In WPA3-SAE (WPA3-personal), the PMK is per connection as well (which prevents passive eavesdropping): however any station can use the shared passphrase to impersonate the AP. When combined with password identifiers, you can have a different passphrase for each device which prevents this problem.

Does EAP-TLS in general require that the server certificates be bound to specific domain names, or that the client certificates be bound to unique user identities?

The server identity is found in the server certificate. This server identity should be provisioned in the stations.

Using unique user/station identities can allow you to add some additional constraints (VLAN, etc.) and can help you revoking some accesses in case one device is broken/decommissioned/compromised.

Can it be configured to present a generic server certificate without a specific server identity, simply relying on the existence of the intermediate & root certificates in the client's certificate store to provide adequate authentication?

In general it can. Using wpa_supplicant, you can use the domain_match option to validate the server host name against some value.
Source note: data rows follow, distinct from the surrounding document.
Example scenario_hello_hi :
  submit_and_settle (v8 no_env) (Some (str "Hello"))
    (Fulfilled (json_response (JObject [(str "reply", JString (str "Hi!"))])))
    initial_session
  = {| messages := [{| role := assistant; content := JString WELCOME_MESSAGE |};
                    {| role := user; content := JString (str "Hello") |};
                    {| role := assistant; content := JString (str "Hi!") |}];
       input := [];
       isLoading := false;
       error := [];
       highlightedSuggestion := None;
       attachedFiles := [];
       activeHistoryId := str "deployment" |}.
Proof. reflexivity. Qed.

Example scenario_server_exploded :
  let s' := submit_and_settle (v8 no_env) (Some (str "Hello"))
              (Fulfilled (error_response (str "server exploded") (str "Unexpected token")))
              initial_session in
  last (messages s') = Some {| role := assistant; content := JString APOLOGY |}
  /\ error s' = str "server exploded"
  /\ isLoading s' = false.
Proof. now repeat split. Qed.

(** ** Instances *)

Lemma submit_appends_one_user_then_one_assistant_witness :
  accepted (Some (str "Hello")) initial_session
  /\ exists before url init after reply,
       single_flight
         (trace (Fulfilled (json_response (JObject [(str "reply", JString (str "Hi!"))])))
            (submitPrompt (v8 no_env) (Some (str "Hello")) initial_session))
         before url init after
       /\ (forall s0,
             messages (apply_updates before s0)
             = messages s0
               ++ [{| role := user;
                      content := JString (trim (coalesce (Some (str "Hello"))
                                                  (input initial_session))) |}])
       /\ role reply = assistant
       /\ (forall s1, messages (apply_updates after s1) = messages s1 ++ [reply])
       /\ Forall (fun u => forall s2, messages s2 `prefix_of` messages (apply_update u s2))
            (before ++ after).
Proof.
  split; [exact hello_accepted|].
  exact (submit_appends_one_user_then_one_assistant (v8 no_env) (Some (str "Hello"))
           initial_session
           (Fulfilled (json_response (JObject [(str "reply", JString (str "Hi!"))])))
           hello_accepted).
Defined.
(** A step adds between [lo] and [hi] calls of kind [p] to the log,
    whether it ends normally or panics. *)
Definition adds (p : call -> bool) (lo hi : nat) {A} (m : M A) : Prop :=
  forall st, exists new,
    st_calls (m st).2 = st_calls st ++ new
    /\ (lo <= countCalls p new)%nat /\ (countCalls p new <= hi)%nat.

(** A step issues no call of kind [p]. *)
Definition silent (p : call -> bool) {A} (m : M A) : Prop := adds p 0 0 m.

(** The state once the identifier has been set. *)
Definition withId (id : string) (st : state) : state :=
  {| st_d := {| rd_Id := id; rd_attrs := rd_attrs (st_d st) |}; st_calls := st_calls st |}.

(** The two signatures of a validation error that is retried. *)
Definition notYetPropagated (isAWSErr : error -> string -> string -> bool) (e : error) : bool :=
  isAWSErr e "ValidationError" "Invalid IamInstanceProfile"
  || isAWSErr e "ValidationError" "You are not authorized to perform this operation".

(** The error of line 562. *)
Definition creationError (e : error) : error :=
  fmt_Errorf "Error creating launch configuration: %s" [ArgError e].

(** ** Further notions *)

(** A string or boolean of an EBS description as it comes back from
    the SDK's structure: kept when it passed the test of
    expandAutoscalingEbs, dropped otherwise. *)
Definition keptString (v : option value) : option value :=
  match v with
  | Some (VString s) => if nonEmpty s then Some (VString s) else None
  | _ => None
  end.

Definition keptTrue (v : option value) : option value :=
  match v with
  | Some (VBool true) => Some (VBool true)
  | _ => None
  end.

(** A number of an EBS description as it comes back: the same number,
    now an [int64], when it passed the test. *)
Definition keptNumber (test : Z -> bool) (v : option value) : option value :=
  match v with
  | Some (VInt n) => if test n then Some (VInt64 n) else None
  | _ => None
  end.

(** The root-device-name lookups flattenAutoscalingBlockDeviceMappings
    makes: one for each mapping that has a device name. *)
Definition flattenLookups (amiId : string) (bdms : list autoscaling_BlockDeviceMapping)
  : list call :=
  flat_map (fun bdm => match DeviceName bdm with
                       | Some _ => [CallFetchRootDeviceName amiId]
                       | None => []
                       end) bdms.

(** The element flattenAutoscalingBlockDeviceMappings returns for a
    mapping, on an image with the given root-device name. *)
Definition flattened (root : string) (bdm : autoscaling_BlockDeviceMapping) (v : value) : Prop :=
  exists m : gmap string value,
    v = VMap m
    /\ m !! "device_name" = VString <$> DeviceName bdm
    /\ m !! "is_root_device" = (fun n => VBool (String.eqb root n)) <$> DeviceName bdm
    /\ m !! "ebs" = (fun e => VList (flattenAutoscalingEbs (Some e))) <$> Ebs bdm
    /\ m !! "no_device" = VBool <$> NoDevice bdm
    /\ m !! "virtual_name" = VString <$> VirtualName bdm.

(** The map built in one turn of the loop of
    flattenAutoscalingBlockDeviceMappings (lines 812-835). *)
Definition flatten_map (root : string) (bdm : autoscaling_BlockDeviceMapping)
  : gmap string value :=
  let m := match DeviceName bdm with
           | Some n => <["is_root_device" := VBool (String.eqb root n)]>
                         (<["device_name" := VString n]> ∅)
           | None => ∅
           end in
  let m := match Ebs bdm with
           | Some e => <["ebs" := VList (flattenAutoscalingEbs (Some e))]> m
           | None => m
           end in
  putIf "virtual_name" (VString <$> VirtualName bdm)
    (putIf "no_device" (VBool <$> NoDevice bdm) m).

(** The state after more remote calls. *)
Definition calledAll (st : state) (calls : list call) : state :=
  {| st_d := st_d st; st_calls := st_calls st ++ calls |}.

(** The state once attribute [k] of the record holds [v]. *)
Definition stored (k : string) (v : value) (st : state) : state :=
  {| st_d := {| rd_Id := rd_Id (st_d st); rd_attrs := <[k := v]> (rd_attrs (st_d st)) |};
     st_calls := st_calls st |}.

(** The value of an attribute as the record holds it. *)
Definition attributeOf (st : state) (k : string) : option value := rd_attrs (st_d st) !! k.

(** What the record holds once a string or a boolean of the SDK has
    been set: a nil pointer reads as the zero value. *)
Definition storedString (p : option string) : value := VString (default EmptyString p).
Definition storedBool (p : option bool) : value := VBool (default false p).

(** The twelve attributes Read sets from the fields of the launch
    configuration (lines 607-620), in the order of the source. *)
Definition simpleAttributes (lc : autoscaling_LaunchConfiguration)
    (monitoring : autoscaling_InstanceMonitoring) : list (string * value) :=
  [ ("key_name", storedString (KeyName lc));
    ("image_id", storedString (ImageId lc));
    ("instance_type", storedString (InstanceType lc));
    ("name", storedString (LaunchConfigurationName lc));
    ("iam_instance_profile", storedString (IamInstanceProfile lc));
    ("ebs_optimized", storedBool (EbsOptimized lc));
    ("spot_price", storedString (SpotPrice lc));
    ("enable_monitoring", storedBool (Enabled monitoring));
    ("security_groups", VSet (ofStringPtr <$> SecurityGroups lc));
    ("associate_public_ip_address", storedBool (AssociatePublicIpAddress lc));
    ("vpc_classic_link_id", storedString (ClassicLinkVPCId lc));
    ("vpc_classic_link_security_groups",
     VSet (ofStringPtr <$> ClassicLinkVPCSecurityGroups lc)) ].

(** The state once each of the attributes holds its value. *)
Definition storedAll (l : list (string * value)) (st : state) : state :=
  foldl (fun st kv => stored kv.1 kv.2 st) st l.

(** The attributes Read sets: the twelve above and the four that
    describe the block devices. *)
Definition readAttributes : list string :=
  [ "key_name"; "image_id"; "instance_type"; "name"; "iam_instance_profile";
    "ebs_optimized"; "spot_price"; "enable_monitoring"; "security_groups";
    "associate_public_ip_address"; "vpc_classic_link_id";
    "vpc_classic_link_security_groups"; "block_device_mapping";
    "ebs_block_device"; "ephemeral_block_device"; "root_block_device" ].

(** The descriptions of the devices of one kind, as elements of an
    attribute. *)
Definition descriptionsOf (c : deviceClass) (rootDeviceName : string)
    (bdms : list autoscaling_BlockDeviceMapping) : list value :=
  VMap <$> (descriptionOf <$> devicesOf c rootDeviceName bdms).

(** The elements of [root_block_device]: the description of the last
    mapping named as the root device, when there is one. *)
Definition rootDescription (rootDeviceName : string)
    (bdms : list autoscaling_BlockDeviceMapping) : list value :=
  match last (devicesOf RootDevice rootDeviceName bdms) with
  | Some bdm => [VMap (readBlockDevice_common bdm)]
  | None => []
  end.

(** The lookup readBlockDevicesFromLaunchConfiguration makes: one when
    there are mappings, none otherwise. *)
Definition readLookups (imageId : string) (bdms : list autoscaling_BlockDeviceMapping)
  : list call :=
  match bdms with
  | [] => []
  | _ => [CallFetchRootDeviceName imageId]
  end.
You should use this option or a similar one unless your stations are configured to use a dedicated CA (which is not used for any other server):

A WPA3 STA shall, when performing an EAP exchange with one of the above EAP methods, determine that server certificate validation has failed if none of the following are true

  1. The STA is configured with EAP credentials that include a server certificate that is exactly equal to the certificate in the received Server Certificate message.
  2. The STA is configured with EAP credentials that explicitly specify a CA root certificate that matches the root certificate in the received Server Certificate message and, if the EAP credentials also include a domain name (FQDN or suffix-only), it matches the domain name (SubjectAltName dNSName if present, otherwise SubjectName CN) of the certificate [2] in the received Server Certificate message.
  3. The STA is configured with EAP credentials that include a domain name (FQDN or suffix-only) that matches the domain name (SubjectAltName dNSName if present, otherwise SubjectName CN) of the certificate [2] in the received Server Certificate message, and the root certificate of that certificate is present in the STA's trust root store

I would advise to always validate the server name.

Likewise, can a single generic EAP-TLS client certificate be deployed to all the clients and validated by the RADIUS server?

It should work but then you would not be able to revoke the access of a broken/decommissioned/compromised station.